BEGIN

(** * Mobile UI JSON editor: a model of [mobile_ui_editor.py]

    The editor keeps one JSON document as nested Python [dict]s and [list]s
    and lets several views (canvas, tree, property form, raw text) hold
    references into it.  The model below keeps that sharing explicit: Python
    objects live in a heap, and values refer to them by location. *)

From Stdlib Require Import ZArith Floats Ascii List.
From stdpp Require Import base option strings numbers list.

Set Warnings "-register-all".

Open Scope Z_scope.

(** ** Python values and objects *)

Definition loc := nat.

(** A Python [str] is a sequence of Unicode code points. *)
Definition pystr := list N.

(** The [str] written as an ASCII literal. *)
Definition str (s : string) : pystr :=
  map N_of_ascii (String.list_ascii_of_string s).

Fixpoint str_eqb (s1 s2 : pystr) : bool :=
  match s1, s2 with
  | [], [] => true
  | c1 :: s1', c2 :: s2' => N.eqb c1 c2 && str_eqb s1' s2'
  | _, _ => false
  end.

(** Immediate values and references to heap objects.  [VFloat] carries an
    IEEE binary64 number, as a Python [float] does. *)
Inductive value :=
  | VNone
  | VBool (b : bool)
  | VInt (z : Z)
  | VFloat (f : float)
  | VStr (s : pystr)
  | VRef (l : loc).

(** A [dict] keeps its keys in insertion order; a [list] is a sequence. *)
Inductive pyobj :=
  | ODict (kvs : list (pystr * value))
  | OList (xs : list value).

(** The heap is append-only: a location is an index, and a new object gets
    the next index. *)
Abbreviation heap := (list pyobj).

Definition alloc (o : pyobj) (h : heap) : loc * heap := (length h, h ++ [o]).

(** ** Exceptions *)

Inductive exn :=
  | KeyError
  | TypeError
  | AttributeError
  | ValueError
  | OverflowError
  | JSONDecodeError
  | RecursionError
  | OSError.

Inductive result (A : Type) :=
  | Ok (a : A)
  | Raise (e : exn).
Arguments Ok {A} a.
Arguments Raise {A} e.

#[global] Instance result_ret : MRet result := fun A a => Ok a.
#[global] Instance result_bind : MBind result := fun A B f c =>
  match c with
  | Ok a => f a
  | Raise e => Raise e
  end.

(** The spec calls any failure of path resolution [PathError]; the code
    raises [KeyError] (missing key) or [TypeError] (subscripting something
    that is not a [dict]). *)
Definition PathError (e : exn) : Prop := e = KeyError \/ e = TypeError.

(** ** Dictionaries *)

Fixpoint dict_get {V} (kvs : list (pystr * V)) (k : pystr) : option V :=
  match kvs with
  | [] => None
  | (k', v) :: rest => if str_eqb k' k then Some v else dict_get rest k
  end.

(** [d[k] = v]: replace in place when the key is present, append otherwise. *)
Fixpoint dict_set {V} (kvs : list (pystr * V)) (k : pystr) (v : V)
  : list (pystr * V) :=
  match kvs with
  | [] => [(k, v)]
  | (k', v') :: rest =>
      if str_eqb k' k then (k', v) :: rest else (k', v') :: dict_set rest k v
  end.

(** [hay.startswith(needle)] *)
Fixpoint is_prefix (needle hay : pystr) : bool :=
  match needle, hay with
  | [], _ => true
  | c :: needle', d :: hay' => N.eqb c d && is_prefix needle' hay'
  | _ :: _, [] => false
  end.

(** [needle in hay] on strings. *)
Fixpoint is_substring (needle hay : pystr) : bool :=
  is_prefix needle hay ||
  match hay with
  | [] => false
  | _ :: hay' => is_substring needle hay'
  end.

(** ** Operations of the Python object protocol used by the editor *)

(** [bool(v)] *)
Definition truthy (h : heap) (v : value) : bool :=
  match v with
  | VNone => false
  | VBool b => b
  | VInt z => negb (z =? 0)
  | VFloat f => negb (f =? 0)%float
  | VStr s => negb (str_eqb s [])
  | VRef l =>
      match h !! l with
      | Some (ODict kvs) => negb (bool_decide (kvs = []))
      | Some (OList xs) => negb (bool_decide (xs = []))
      | None => true
      end
  end.

(** [isinstance(v, dict)] together with the dictionary's contents. *)
Definition as_dict (h : heap) (v : value) : option (list (pystr * value)) :=
  match v with
  | VRef l => match h !! l with Some (ODict kvs) => Some kvs | _ => None end
  | _ => None
  end.

(** [v[k]] for a string key [k]. *)
Definition py_getitem (h : heap) (v : value) (k : pystr) : result value :=
  match as_dict h v with
  | Some kvs =>
      match dict_get kvs k with
      | Some x => Ok x
      | None => Raise KeyError
      end
  | None => Raise TypeError
  end.

(** [v[k] = x] for a string key [k]. *)
Definition py_setitem (h : heap) (v : value) (k : pystr) (x : value)
  : result heap :=
  match v with
  | VRef l =>
      match h !! l with
      | Some (ODict kvs) => Ok (<[l := ODict (dict_set kvs k x)]> h)
      | _ => Raise TypeError
      end
  | _ => Raise TypeError
  end.

(** [v.get(k)]: only a [dict] has the method. *)
Definition py_get (h : heap) (v : value) (k : pystr) : result (option value) :=
  match as_dict h v with
  | Some kvs => Ok (dict_get kvs k)
  | None => Raise AttributeError
  end.

(** [k in v] for a string [k]. *)
Definition py_contains (h : heap) (v : value) (k : pystr) : result bool :=
  match v with
  | VStr s => Ok (is_substring k s)
  | VRef l =>
      match h !! l with
      | Some (ODict kvs) => Ok (bool_decide (is_Some (dict_get kvs k)))
      | Some (OList xs) =>
          Ok (existsb (fun x => match x with VStr s => str_eqb s k | _ => false end) xs)
      | None => Raise TypeError
      end
  | _ => Raise TypeError
  end.

(** [s.split('.')]: never empty.  46 is the code point of the dot. *)
Fixpoint split_dot (s : pystr) : list pystr :=
  match s with
  | [] => [[]]
  | c :: s' =>
      if N.eqb c 46 then [] :: split_dot s'
      else match split_dot s' with
           | w :: ws => (c :: w) :: ws
           | [] => [[c]]
           end
  end.

(** ** [PropertyEditor.update_field] (lines 215-229) *)

(** [for key in keys: data = data[key]] *)
Fixpoint navigate (h : heap) (data : value) (keys : list pystr) : result value :=
  match keys with
  | [] => Ok data
  | key :: keys' => d ← py_getitem h data key; navigate h d keys'
  end.

(** The result is the heap after the call and whether [property_changed]
    was emitted. *)
Definition update_field (h : heap) (current_data : value)
    (field_path : pystr) (v : value) : result (heap * bool) :=
  if negb (truthy h current_data) then Ok (h, false)
  else
    let keys := split_dot field_path in
    data ← navigate h current_data (removelast keys);
    h' ← py_setitem h data (List.last keys []) v;
    Ok (h', true).

(** Reading [root.k1.k2...kn]. *)
Definition read_path (h : heap) (root : value) (field_path : pystr) : result value :=
  navigate h root (split_dot field_path).

(** ** [DraggableWidget.itemChange] (lines 54-65), position change *)

(** Lines 59-62: create [props] and [props.position] when there is no
    position yet. *)
Definition ensure_position (h : heap) (widget_data : value) : result heap :=
  props ← py_get h widget_data (str "props");
  has_position ←
    match props with
    | Some p => py_contains h p (str "position")
    | None => Ok false
    end;
  if negb has_position then
    has_props ← py_contains h widget_data (str "props");
    h_a ←
      (if negb has_props then
         let '(l, h') := alloc (ODict []) h in
         py_setitem h' widget_data (str "props") (VRef l)
       else Ok h);
    p ← py_getitem h_a widget_data (str "props");
    let '(l, h_b) := alloc (ODict []) h_a in
    py_setitem h_b p (str "position") (VRef l)
  else Ok h.

(** Lines 63 and 64: [self.widget_data['props']['position'][axis] = v]. *)
Definition set_position_axis (h : heap) (widget_data : value)
    (axis : pystr) (v : value) : result heap :=
  p ← py_getitem h widget_data (str "props");
  pos ← py_getitem h p (str "position");
  py_setitem h pos axis v.

(** [new_x] and [new_y] are the coordinates of the [QPointF] passed by Qt;
    the handler returns the proposed position unchanged. *)
Definition itemChange (h : heap) (widget_data : value) (new_x new_y : float)
  : result heap :=
  h1 ← ensure_position h widget_data;
  h2 ← set_position_axis h1 widget_data (str "x") (VFloat new_x);
  set_position_axis h2 widget_data (str "y") (VFloat new_y).

(** ** What the spec means by a path whose intermediate segments exist

    [resolve_objects h v keys] follows [keys] from [v] through nested
    objects: [v] must be a [dict], each key must be present, and each value
    reached must again be a [dict].  It returns the locations of the objects
    visited, the starting object first. *)
Fixpoint resolve_objects (h : heap) (v : value) (keys : list pystr)
  : option (list loc) :=
  match v with
  | VRef l =>
      match h !! l with
      | Some (ODict kvs) =>
          match keys with
          | [] => Some [l]
          | key :: keys' =>
              match dict_get kvs key with
              | Some v' => (fun ls => l :: ls) <$> resolve_objects h v' keys'
              | None => None
              end
          end
      | _ => None
      end
  | _ => None
  end.

(** The element at [l] has a position object at [q] with contents [qk]. *)
Definition positioned (h : heap) (l q : loc) (qk : list (pystr * value)) : Prop :=
  exists kvs p pk,
    h !! l = Some (ODict kvs) /\ dict_get kvs (str "props") = Some (VRef p) /\
    h !! p = Some (ODict pk) /\ dict_get pk (str "position") = Some (VRef q) /\
    h !! q = Some (ODict qk) /\ q <> l /\ q <> p.


(** ** Numbers handed to Qt *)

(** A C++ [double] argument, kept as the Python number it was converted
    from: an [int] (converted exactly or rounded by the binding) or a
    [float]. *)
Inductive qreal :=
  | QInt (z : Z)
  | QFloat (f : float).

(** [float(z)], correctly rounded. *)
Definition float_of_Z (z : Z) : float :=
  SF2Prim (binary_normalize prec emax z 0 false).

(** The [double] itself. *)
Definition qreal_float (q : qreal) : float :=
  match q with
  | QInt z => float_of_Z z
  | QFloat f => f
  end.

(** Integers of this magnitude or more round to an infinite [double]. *)
Definition DBL_INT_LIMIT : Z := 2 ^ 1024 - 2 ^ 970.

(** Conversion of a Python argument to [double]: numbers only, and an [int]
    must round to a finite [double]. *)
Definition to_qreal (v : value) : result qreal :=
  match v with
  | VInt z =>
      if Z.abs z <? DBL_INT_LIMIT then Ok (QInt z) else Raise OverflowError
  | VFloat f => Ok (QFloat f)
  | VBool b => Ok (QInt (Z.b2z b))
  | _ => Raise TypeError
  end.

(** Qt's [qFuzzyIsNull]: [|d| <= 1e-12].  A nonzero integer is never that
    small. *)
Definition qFuzzyIsNull (q : qreal) : bool :=
  match q with
  | QInt z => z =? 0
  | QFloat f => (abs f <=? 0x1.19799812dea11p-40)%float
  end.

(** ** [DraggableWidget] (lines 24-65) *)

(** The rectangle is [(0, 0, width, height)] in item coordinates; the
    position is that of the item in the scene.  The label's text is
    presentation only and is left out. *)
Record DraggableWidget := {
  widget_data : value;
  rect_width : qreal;
  rect_height : qreal;
  pos_x : qreal;
  pos_y : qreal;
}.

(** [update_label] (lines 43-52) reads [id], [type] and [Component] with
    [dict.get]. *)
Definition update_label (h : heap) (wd : value) : result unit :=
  _ ← py_get h wd (str "id");
  _ ← py_get h wd (str "type");
  _ ← py_get h wd (str "Component");
  Ok ().

(** [__init__] (lines 27-41).  The item is created at [(0, 0)] with the flag
    [ItemSendsGeometryChanges] set (line 32), so [setPos(x, y)] (line 41)
    makes Qt call [itemChange] with the new position, unless the new
    position equals the current one ([QPointF] equality is fuzzy), in which
    case Qt does nothing. *)
Definition DraggableWidget_init (h : heap) (wd x y width height : value)
  : result (DraggableWidget * heap) :=
  w ← to_qreal width;
  ht ← to_qreal height;
  _ ← update_label h wd;
  qx ← to_qreal x;
  qy ← to_qreal y;
  if qFuzzyIsNull qx && qFuzzyIsNull qy then
    Ok ({| widget_data := wd; rect_width := w; rect_height := ht;
           pos_x := QInt 0; pos_y := QInt 0 |}, h)
  else
    h' ← itemChange h wd (qreal_float qx) (qreal_float qy);
    Ok ({| widget_data := wd; rect_width := w; rect_height := ht;
           pos_x := qx; pos_y := qy |}, h').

END

*Exercise aim*. Produce a word-for-word copy of everything above from the line holding "match s with" down to the line holding "Ok (h', true).", with both of those lines kept.

*Your solution*.
  match s with
  | [] => [[]]
  | c :: s' =>
      if N.eqb c 46 then [] :: split_dot s'
      else match split_dot s' with
           | w :: ws => (c :: w) :: ws
           | [] => [[c]]
           end
  end.

(** ** [PropertyEditor.update_field] (lines 215-229) *)

(** [for key in keys: data = data[key]] *)
Fixpoint navigate (h : heap) (data : value) (keys : list pystr) : result value :=
  match keys with
  | [] => Ok data
  | key :: keys' => d ← py_getitem h data key; navigate h d keys'
  end.

(** The result is the heap after the call and whether [property_changed]
    was emitted. *)
Definition update_field (h : heap) (current_data : value)
    (field_path : pystr) (v : value) : result (heap * bool) :=
  if negb (truthy h current_data) then Ok (h, false)
  else
    let keys := split_dot field_path in
    data ← navigate h current_data (removelast keys);
    h' ← py_setitem h data (List.last keys []) v;
    Ok (h', true).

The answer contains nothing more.